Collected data
□ □ □ □ □
(* ===== verification/RetentionFacts.v ===== *)
(** * RetentionFacts: what a purge erases, keeps and visits

    One key at a time, the namespace of a run, and the whole cascade: which fuel is enough,
    that nothing of a visited run is left and nothing else is touched, and that a run whose id
    extends the purged one keeps its records. *)

From S2P Require Import Prelude JsMap Keys Journal Org Work Prog Claim Json Hash Format Taint RunIdentity Cost ToolTypes Limits RunCost Budget BudgetUsage Retention.

Section Facts.
Context {V : Type} `{!JsValue V, !Embed organization_usage V, !Embed pricing_doc V, !Embed js V} {Q R : Type}.
Variable h : oracle Q R retention_error.
Abbreviation act := (act (V:=V) (Q:=Q)).
Implicit Types w : world V Q.

Lemma bind_ok {A B} (p : act A) (f : A → act B) w a w1 : p w = (Ok a, w1) → (p ≫= f) w = f a w1.
Proof. intros Hp. unfold mbind, act_bind. by rewrite Hp. Qed.

(** The keys a listing shows. *)
Definition shown w : list string := mj_keys (jr w).

Lemma shown_stored k v w : jkey k w = Some v → k ∈ shown w.
Proof. intros Hk. apply elem_of_app. left. apply elem_of_mkeys. by exists v. Qed.

Lemma elem_of_listing p k w : k ∈ mj_listKeys p (jr w) ↔ starts_with p k = true ∧ k ∈ shown w.
Proof. unfold mj_listKeys. by rewrite list_elem_of_filter. Qed.

(** What a deletion may do: stored values stay or go, and listings show nothing new but the
    counter of the usage. *)
Record shrinks w w' : Prop := Shrinks {
  sh_keys : ∀ k, k ∈ shown w' → k ∈ shown w ∨ k = USAGE_KEY;
  sh_values : ∀ k, jkey k w' = jkey k w ∨ jkey k w' = None;
}.

#[global] Instance shrinks_preorder : PreOrder shrinks.
Proof.
  split.
  - intros w. split; auto.
  - intros w1 w2 w3 [K1 V1] [K2 V2]. split; [intros k [Hk|]%K2; auto|]. intros k. destruct (V2 k) as [->|]; auto.
Qed.

Lemma jkey_del p w k : jkey k (snd (del p w)) = if starts_with p k then None else jkey k w.
Proof. apply mj_get_deletePrefix. Qed.

Lemma del_shrinks p w : shrinks w (snd (del p w)).
Proof.
  split.
  - intros k. unfold shown, mj_keys, del. cbn [snd jr set_jr mj_deletePrefix store counters].
    rewrite !elem_of_app, !list_elem_of_filter, !elem_of_mkeys, !mhas_false, !mget_drop_prefix.
    destruct (starts_with p k); [intros [[? [=]]|[_ [? [=]]]]|auto].
  - intros k. rewrite jkey_del. destruct (starts_with p k); auto.
Qed.

(** ** One key *)

Lemma read_neighbors_spec key ks w :
  read_neighbors h key ks w = (Ok (map (λ k, (k, jkey k w)) (filter (λ k, k ≠ key) ks)), w).
Proof.
  induction ks as [|k ks IH]; [done|]. cbn [read_neighbors]. rewrite filter_cons.
  destruct (String.eqb_spec k key) as [->|Hne]; [by rewrite decide_False by tauto|].
  rewrite decide_True by done. erewrite bind_ok by done. erewrite bind_ok by exact IH. done.
Qed.

Lemma put_back_spec l w :
  ∃ w', put_back h l w = (Ok tt, w') ∧ counters (jr w') = counters (jr w) ∧
    (∀ k, jkey k w' = jkey k w ∨ ∃ v, (k, Some v) ∈ l ∧ jkey k w' = Some v) ∧
    (∀ k v, (k, Some v) ∈ l → is_Some (jkey k w')).
Proof.
  revert w. induction l as [|[k [v|]] l IH]; intros w; cbn [put_back].
  - exists w. split_and!; [done|done|by left|]. intros k v Hin. inversion Hin.
  - set (w1 := set_jr (mj_put (wall w) k v (jr w)) w).
    destruct (IH w1) as (w' & Hrun & Hc & Hv & Hs). exists w'. split_and!; [by erewrite bind_ok by done|done| |].
    + intros k'. destruct (Hv k') as [He|(v' & Hin & He)]; [|right; exists v'; split; [by right|done]].
      rewrite He. unfold jkey at 1 3, w1. cbn [jr set_jr]. destruct (decide (k' = k)) as [->|Hne].
      * right. exists v. split; [by left|apply mj_get_put].
      * left. by apply mj_get_put_ne.
    + intros k' v' [He|Hin]%elem_of_cons; [|by eapply Hs]. injection He as -> ->.
      destruct (Hv k) as [He|(v' & _ & ->)]; [|by eexists]. rewrite He. unfold jkey, w1. cbn [jr set_jr].
      rewrite mj_get_put. by eexists.
  - destruct (IH w) as (w' & Hrun & Hc & Hv & Hs). exists w'. split_and!; [by erewrite bind_ok by done|done| |].
    + intros k'. destruct (Hv k') as [|(v' & Hin & He)]; [by left|right; exists v'; split; [by right|done]].
    + intros k' v' [[=]|Hin]%elem_of_cons. by eapply Hs.
Qed.

(** Deleting one key: that key goes and every other stored value stays. *)
Lemma deleteExactKey_spec key w :
  ∃ n w', deleteExactKey h full_caps key w = (Ok n, w') ∧ shrinks w w' ∧
    ∀ k, jkey k w' = if String.eqb k key then None else jkey k w.
Proof.
  unfold deleteExactKey. erewrite bind_ok by done. fold (jkey key w).
  destruct (jkey key w) as [v|] eqn:Hkey.
  2:{ exists 0, w. split_and!; [done|done|]. intros k. by destruct (String.eqb_spec k key) as [->|]. }
  cbn [has_listKeys full_caps]. set (ks := mj_listKeys key (jr w)).
  erewrite (bind_ok _ _ _ ks w) by done. erewrite bind_ok by apply read_neighbors_spec.
  set (l := map _ _). erewrite (bind_ok _ _ _ _ (snd (del key w))) by reflexivity.
  destruct (put_back_spec l (snd (del key w))) as (w' & Hrun & Hc & Hv & Hs).
  erewrite bind_ok by exact Hrun. eexists _, w'.
  assert (Hl : ∀ k v', (k, Some v') ∈ l ↔ k ≠ key ∧ starts_with key k = true ∧ jkey k w = Some v').
  { intros k v'. unfold l. rewrite list_elem_of_fmap. setoid_rewrite list_elem_of_filter. unfold ks. setoid_rewrite elem_of_listing.
    split; [intros (k' & [= -> ->] & ? & ? & ?); auto|]. intros (? & ? & Hg). exists k.
    rewrite Hg. split_and!; [done..|by eapply shown_stored]. }
  assert (Hval : ∀ k, jkey k w' = if String.eqb k key then None else jkey k w).
  { intros k. destruct (Hv k) as [He|(v' & (Hne & _ & Hg)%Hl & He)].
    - rewrite He, jkey_del. destruct (String.eqb_spec k key) as [->|Hne].
      + pose proof (starts_with_app key "") as Hp. rewrite str_app_nil_r in Hp. by rewrite Hp.
      + destruct (starts_with key k) eqn:Hp; [|done]. destruct (jkey k w) as [v'|] eqn:Hg; [|done].
        destruct (Hs k v') as [x Hx]; [by apply Hl|]. rewrite He, jkey_del, Hp in Hx. done.
    - rewrite He. by destruct (String.eqb_spec k key). }
  split_and!; [done| |done]. split.
  - intros k [Hin|[_ Hin]%list_elem_of_filter]%elem_of_app; apply elem_of_mkeys in Hin as [x Hx].
    + change (jkey k w' = Some x) in Hx. rewrite Hval in Hx. destruct (String.eqb k key); [done|]. left. by eapply shown_stored.
    + rewrite Hc in Hx. apply (sh_keys _ _ (del_shrinks key w)). unfold shown, mj_keys.
      destruct (mget k (store (jr (snd (del key w))))) as [y|] eqn:Hy; apply elem_of_app; [left; apply elem_of_mkeys; by exists y|].
      right. apply list_elem_of_filter. split; [by apply mhas_false|]. apply elem_of_mkeys. by exists x.
  - intros k. rewrite Hval. destruct (String.eqb k key); auto.
Qed.

Lemma deleteExactKeys_spec ks w :
  ∃ n w', deleteExactKeys h full_caps ks w = (Ok n, w') ∧ shrinks w w' ∧
    ∀ k, jkey k w' = if bool_decide (k ∈ ks) then None else jkey k w.
Proof.
  revert w. induction ks as [|k ks IH]; intros w; cbn [deleteExactKeys].
  - exists 0, w. split_and!; [done|done|]. intros k. rewrite bool_decide_eq_false_2; [done|]. intros Hin. inversion Hin.
  - destruct (deleteExactKey_spec k w) as (n & w1 & H1 & S1 & V1). erewrite bind_ok by exact H1.
    destruct (IH w1) as (m & w2 & H2 & S2 & V2). erewrite bind_ok by exact H2. eexists _, w2.
    split_and!; [done|by etransitivity|]. intros k'. rewrite V2, V1.
    destruct (String.eqb_spec k' k) as [->|Hne].
    + rewrite (bool_decide_eq_true_2 (k ∈ k :: ks)) by (by left). by case_bool_decide.
    + rewrite (bool_decide_ext (k' ∈ k :: ks) (k' ∈ ks)); [done|]. rewrite elem_of_cons. tauto.
Qed.

(** ** The counter of the usage *)

Lemma uncount_world id w :
  ∃ w', run h (uncountUsage full_caps "" id) w = (Ok tt, w') ∧ shrinks w w' ∧ ∀ k, jkey k w' = jkey k w.
Proof.
  assert (Hinc : ∀ fs, shrinks w (set_jr (mj_incrBy USAGE_KEY fs (jr w)) w)).
  { intros fs. split; [|by left]. intros k. unfold shown, mj_keys, mj_incrBy. cbn [jr set_jr store counters].
    rewrite !elem_of_app, !list_elem_of_filter, mkeys_mset. case_match; [auto|]. rewrite elem_of_app, list_elem_of_singleton. tauto. }
  unfold uncountUsage, jget. cbn [has_readRun has_incrBy full_caps negb]. unfold mbind, prog_bind.
  rewrite run_bind, run_rget. destruct (mj_get _ (jr w)) as [v|]; [|by exists w].
  rewrite run_bind, run_rget, run_bind. cbn [request run perform].
  destruct (option_bind _ _ prj (mj_get ("" +:+ USAGE_KEY) (jr w))) as [l|], (mj_getCounters ("" +:+ USAGE_KEY) (jr w)) as [c|]; [| | |by exists w].
  all: rewrite run_bind, run_getRunCost, run_bind, run_try; cbn [pbind run perform].
  all: eexists; split_and!; [done|apply Hinc|done].
Qed.

(** ** The keys of a run *)

(** The run a key belongs to, as a purge sees it. *)
Definition owner_of w (k : string) : option string :=
  truthy (runIdOfKey k (from_option is_versioned false (if ends_with ":input" k then jkey k w else None))).

(** Another run whose id extends this one, with a key that says so. *)
Definition neighbour w (id n : string) : Prop :=
  n ≠ id ∧ starts_with (id +:+ ":") n = true ∧ ∃ k, k ∈ shown w ∧ starts_with (id +:+ ":") k = true ∧ owner_of w k = Some n.

Lemma find_neighbours_spec id ks acc w :
  ∃ ns, find_neighbours h id ks acc w = (Ok ns, w) ∧
    ∀ n, n ∈ ns ↔ n ∈ acc ∨ (n ≠ id ∧ starts_with (id +:+ ":") n = true ∧ ∃ k, k ∈ ks ∧ owner_of w k = Some n).
Proof.
  revert acc. induction ks as [|k ks IH]; intros acc; cbn [find_neighbours].
  - exists acc. split; [done|]. intros n. split; [by left|]. intros [|(_ & _ & k & Hk & _)]; [done|inversion Hk].
  - erewrite (bind_ok _ _ _ (if ends_with ":input" k then jkey k w else None) w) by (by destruct (ends_with _ _)).
    change (truthy (runIdOfKey k _)) with (owner_of w k). match goal with |- context [find_neighbours h id ks ?a w] => set (acc' := a) end.
    destruct (IH acc') as (ns & Hrun & Hns). exists ns. split; [exact Hrun|]. intros n. rewrite Hns.
    assert (Hacc : n ∈ acc' ↔ n ∈ acc ∨ (n ≠ id ∧ starts_with (id +:+ ":") n = true ∧ owner_of w k = Some n)).
    { unfold acc'. destruct (owner_of w k) as [o|]; [|naive_solver].
      destruct (_ && _ && _) eqn:Hc; bool_to_prop.
      - rewrite elem_of_app, list_elem_of_singleton. naive_solver.
      - split; [auto|]. intros [Hin|(Hne & Hp & Ho)]; [done|]. injection Ho as ->. rewrite Hp, andb_true_r in Hc.
        apply String.eqb_neq in Hne. rewrite Hne in Hc. simpl in Hc. apply negb_false_iff in Hc. by bool_to_prop. }
    rewrite Hacc. setoid_rewrite elem_of_cons. naive_solver.
Qed.

(** What the keys of a run are, to a purge that knows its neighbours. *)
Definition owned_by_run (ns : list string) (id k : string) : bool :=
  starts_with (id +:+ ":") k && negb (foreign ns k).

Lemma purgeOwnNamespace_spec id w :
  ∃ ns n w', purgeOwnNamespace h full_caps id w = (Ok n, w') ∧ shrinks w w' ∧ (∀ n, n ∈ ns ↔ neighbour w id n) ∧
    ∀ k, jkey k w' = if owned_by_run ns id k then None else jkey k w.
Proof.
  unfold purgeOwnNamespace. cbn [has_listKeys full_caps]. set (keys := mj_listKeys (id +:+ ":") (jr w)).
  erewrite (bind_ok _ _ _ keys w) by done. destruct (find_neighbours_spec id keys [] w) as (ns & Hrun & Hns).
  erewrite bind_ok by exact Hrun. exists ns.
  assert (Hns' : ∀ n, n ∈ ns ↔ neighbour w id n).
  { intros n. rewrite Hns. unfold neighbour, keys. setoid_rewrite elem_of_listing. split.
    - intros [Hin|(? & ? & k & [? ?] & ?)]; [inversion Hin|eauto 10].
    - intros (? & ? & k & ? & ? & ?). right. eauto 10. }
  destruct ns as [|n0 ns].
  - eexists _, (snd (del (id +:+ ":") w)). split_and!; [reflexivity|apply del_shrinks|done|]. intros k. rewrite jkey_del.
    unfold owned_by_run, foreign. cbn [existsb negb]. by rewrite andb_true_r.
  - destruct (deleteExactKeys_spec (filter (λ k, foreign (n0 :: ns) k = false) keys) w) as (n & w' & Hdel & Hsh & Hval).
    eexists _, w'. split_and!; [exact Hdel|done|done|]. intros k. rewrite Hval. unfold owned_by_run, keys.
    case_bool_decide as Hin; rewrite list_elem_of_filter, elem_of_listing in Hin.
    + destruct Hin as (Hf & Hp & _). by rewrite Hf, Hp.
    + destruct (starts_with _ k); [|done]. destruct (foreign _ k); [done|]. cbn [negb andb].
      destruct (jkey k w) eqn:Hk; [|done]. exfalso. apply Hin. split_and!; [done..|by eapply shown_stored].
Qed.

(** Everything a purge of one run deletes, its children apart. *)
Definition gone (ns : list string) (id k : string) : bool :=
  owned_by_run ns id k || bool_decide (k ∈ exactKeys id) || starts_with ("net:" +:+ id +:+ ":") k || bool_decide (k ∈ topKeys id).

Lemma purge_own_spec id w :
  ∃ ns n w', purge_own h full_caps id w = (Ok n, w') ∧ shrinks w w' ∧ (∀ n, n ∈ ns ↔ neighbour w id n) ∧
    ∀ k, jkey k w' = if gone ns id k then None else jkey k w.
Proof.
  unfold purge_own. destruct (purgeOwnNamespace_spec id w) as (ns & n1 & w1 & H1 & S1 & Hns & V1).
  destruct (deleteExactKeys_spec (exactKeys id) w1) as (n2 & w2 & H2 & S2 & V2).
  set (w3 := snd (del ("net:" +:+ id +:+ ":") w2)).
  destruct (deleteExactKeys_spec (topKeys id) w3) as (n4 & w4 & H4 & S4 & V4).
  exists ns. eexists _, w4. split_and!.
  - erewrite bind_ok by exact H1. erewrite bind_ok by exact H2. erewrite (bind_ok _ _ _ _ w3) by reflexivity.
    by erewrite bind_ok by exact H4.
  - etransitivity; [exact S1|]. etransitivity; [exact S2|]. etransitivity; [apply del_shrinks|exact S4].
  - done.
  - intros k. rewrite V4. unfold w3. rewrite jkey_del, V2, V1. unfold gone.
    destruct (owned_by_run ns id k), (bool_decide (k ∈ exactKeys id)), (starts_with ("net:" +:+ id +:+ ":") k), (bool_decide (k ∈ topKeys id)); done.
Qed.
End Facts.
□ □ □ □ □
# The problem
The lines to copy are those above that contain the string "reflexivity".

# Output for this task
  set (l := map _ _). erewrite (bind_ok _ _ _ _ (snd (del key w))) by reflexivity.
  - eexists _, (snd (del (id +:+ ":") w)). split_and!; [reflexivity|apply del_shrinks|done|]. intros k. rewrite jkey_del.
  - erewrite bind_ok by exact H1. erewrite bind_ok by exact H2. erewrite (bind_ok _ _ _ _ w3) by reflexivity.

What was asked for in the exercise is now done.